● Exercise description: In the entries below, find each line with the word "Lemma" and return it.

● Task material:
▶

(* ===== verification/Geo.v ===== *)
(** * [serving/internal/jobs/geo.go] and what the jobs share

    Distances in binary64 arithmetic. [math.Sin], [math.Cos] and [math.Atan2] are the
    interface [Trig]: nothing is assumed of them. The world of a job is Redis, the
    database and the hub's broadcast queue; a tick of a job runs at one instant. *)
From Stdlib Require Import SpecFloat.
From S2P Require Import Prelude GoNum Strconv Json Redis Domain RedisStore Tables Events.
Local Open Scope Z_scope.

(** ** Tickers *)
Definition intervalFromSeconds (seconds : Z) : Z :=
  let seconds := if seconds <? 1 then 1 else seconds in int_mul seconds Second.

(** [time.Unix(sec, 0)]: the seconds are counted from year 1 in 64 bits. *)
Definition time_Unix (sec : Z) : Time :=
  (wrap64 (sec + 62135596800) - 62135596800) * Second.
(** [now.Sub(t)], which saturates. *)
Definition time_Sub (now t : Time) : Z := Z.max int64_min (Z.min int64_max (now - t)).

(** ** Distances *)
Class Trig := { Sin : float64 -> float64; Cos : float64 -> float64;
                Atan2 : float64 -> float64 -> float64 }.

Definition f_one : float64 := f_of_Z 1.
Definition f_two : float64 := f_of_Z 2.
(** The binary64 nearest to pi. *)
Definition Pi : float64 := S754_finite false 7074237752028440 (-51).

Section Geo.
Context `{Trig}.

Definition haversineKm (lat1 lng1 lat2 lng2 : float64) : float64 :=
  let r := f_of_Z 6371 in
  let rad x := f_div (f_mul x Pi) (f_of_Z 180) in
  let dLat := rad (f_sub lat2 lat1) in
  let dLng := rad (f_sub lng2 lng1) in
  let sLat := Sin (f_div dLat f_two) in
  let sLng := Sin (f_div dLng f_two) in
  let a := f_add (f_mul sLat sLat)
             (f_mul (f_mul (f_mul (Cos (rad lat1)) (Cos (rad lat2))) sLng) sLng) in
  f_mul (f_mul r f_two) (Atan2 (f_sqrt a) (f_sqrt (f_sub f_one a))).

(** The clamped parameter of the projection on the segment. *)
Definition clamp01 (t : float64) : float64 := math_Max f_zero (math_Min f_one t).
Definition pointToSegmentDistanceKm (pLat pLng aLat aLng bLat bLng : float64) : float64 :=
  if f_eqb aLat bLat && f_eqb aLng bLng then haversineKm pLat pLng aLat aLng
  else
    let dLat := f_sub bLat aLat in
    let dLng := f_sub bLng aLng in
    let t := f_div (f_add (f_mul (f_sub pLat aLat) dLat) (f_mul (f_sub pLng aLng) dLng))
                   (f_add (f_mul dLat dLat) (f_mul dLng dLng)) in
    let t := clamp01 t in
    haversineKm pLat pLng (f_add aLat (f_mul t dLat)) (f_add aLng (f_mul t dLng)).
End Geo.

(** A flat Earth, on which the examples can be computed. *)
Definition flat_trig : Trig :=
  {| Sin := fun x => x; Cos := fun _ => f_one; Atan2 := fun y _ => y |}.

(** ** The world of the jobs *)
Record World (R P : Type) := MkWorld { w_redis : R; w_db : P; w_hub : list broadcastMsg }.
Arguments MkWorld {R P}.
Arguments w_redis {R P}.
Arguments w_db {R P}.
Arguments w_hub {R P}.
Section World.
Context {R P : Type}.
Definition on_redis {A} (f : R -> A * R) : M (World R P) A := fun w =>
  let '(a, r) := f (w_redis w) in (a, MkWorld r (w_db w) (w_hub w)).
Definition on_db {A} (f : P -> A * P) : M (World R P) A := fun w =>
  let '(a, p) := f (w_db w) in (a, MkWorld (w_redis w) p (w_hub w)).
Definition on_hub (f : list broadcastMsg -> list broadcastMsg) : M (World R P) unit := fun w =>
  (tt, MkWorld (w_redis w) (w_db w) (f (w_hub w))).
End World.

(** Both services answer every call. *)
Definition up (w : World MemRedis MemDB) : Prop :=
  outages (w_redis w) = [] /\ db_outages (w_db w) = [].

(** The position among the first two values of an HMGET: [None] when one is missing or
    does not parse. *)
Definition position_of (vals : list (option string)) : option (float64 * float64) :=
  match vals with
  | Some lat :: Some lng :: _ =>
      let '(x, ok1) := ParseFloat lat in
      let '(y, ok2) := ParseFloat lng in
      if (ok1 : bool) && (ok2 : bool) then Some (x, y) else None
  | _ => None
  end.

(** ** Properties *)

(** The seconds a [time.Duration] can hold. *)
Definition max_interval_seconds : Z := 9223372036.

(** The tickers of the jobs get a positive period, at least a second, for every
    configured number of seconds up to 9223372036. *)
Theorem intervalFromSeconds_positive s :
  s <= max_interval_seconds ->
  intervalFromSeconds s = Z.max 1 s * Second /\ Second <= intervalFromSeconds s.
Proof.
  unfold max_interval_seconds, intervalFromSeconds, int_mul, Second. intros Hs.
  rewrite wrap64_id; destruct (Z.ltb_spec s 1); unfold in_int64, int64_min, int64_max; lia.
Qed.
Lemma intervalFromSeconds_positive_witness :
  (60 <= max_interval_seconds) /\
  intervalFromSeconds 60 = Z.max 1 60 * Second /\ Second <= intervalFromSeconds 60.
Proof.
  assert (H60 : 60 <= max_interval_seconds) by (unfold max_interval_seconds; lia).
  exact (conj H60 (intervalFromSeconds_positive 60 H60)).
Defined.

(** One second more, and the period is negative: [time.NewTicker] panics. *)
Example intervalFromSeconds_overflow : intervalFromSeconds (max_interval_seconds + 1) < 0.
Proof. vm_compute. done. Qed.

(** The projection parameter is clamped to the segment. *)
Lemma clamp01_range t :
  is_nan t = false -> f_ltb (clamp01 t) f_zero = false /\ f_ltb f_one (clamp01 t) = false.
Proof.
  intros Hn. unfold clamp01.
  assert (Hmin : is_nan (math_Min f_one t) = false /\ f_ltb f_one (math_Min f_one t) = false).
  { destruct t as [s|[]| |s m e]; try done. unfold math_Min. change f_one with (S754_finite false 4503599627370496 (-52)).
    destruct (f_ltb _ (S754_finite s m e)) eqn:E; [by rewrite f_ltb_irrefl|done]. }
  destruct Hmin as [Hm1 Hm2]. destruct (math_Min f_one t) as [[]|[]| |s m e]; try done.
  unfold math_Max, f_gtb. change f_zero with (S754_zero false) in *.
  destruct (SFltb (S754_finite s m e) (S754_zero false)) eqn:E; [by vm_compute|].
  by split.
Qed.

(** On the flat Earth: a degree is 111.19 km, points on the segment and beyond its end. *)
Example geo_flat :
  let d x1 y1 x2 y2 := f_trunc (f_mul (haversineKm (H:=flat_trig) (f_of_Z x1) (f_of_Z y1)
                                         (f_of_Z x2) (f_of_Z y2)) (f_of_Z 100)) in
  let s px py ax ay bx by_ := f_trunc (f_mul (pointToSegmentDistanceKm (H:=flat_trig) (f_of_Z px)
      (f_of_Z py) (f_of_Z ax) (f_of_Z ay) (f_of_Z bx) (f_of_Z by_)) (f_of_Z 100)) in
  d 12 77 12 77 = 0 /\ d 0 0 0 1 = 11119 /\ s 0 1 0 0 0 2 = 0 /\ s 0 3 0 0 0 2 = 11119 /\
  s 1 3 0 0 0 2 = d 1 3 0 2.
Proof. vm_compute. done. Qed.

◀

● The answer:
Lemma intervalFromSeconds_positive_witness :
Lemma clamp01_range t :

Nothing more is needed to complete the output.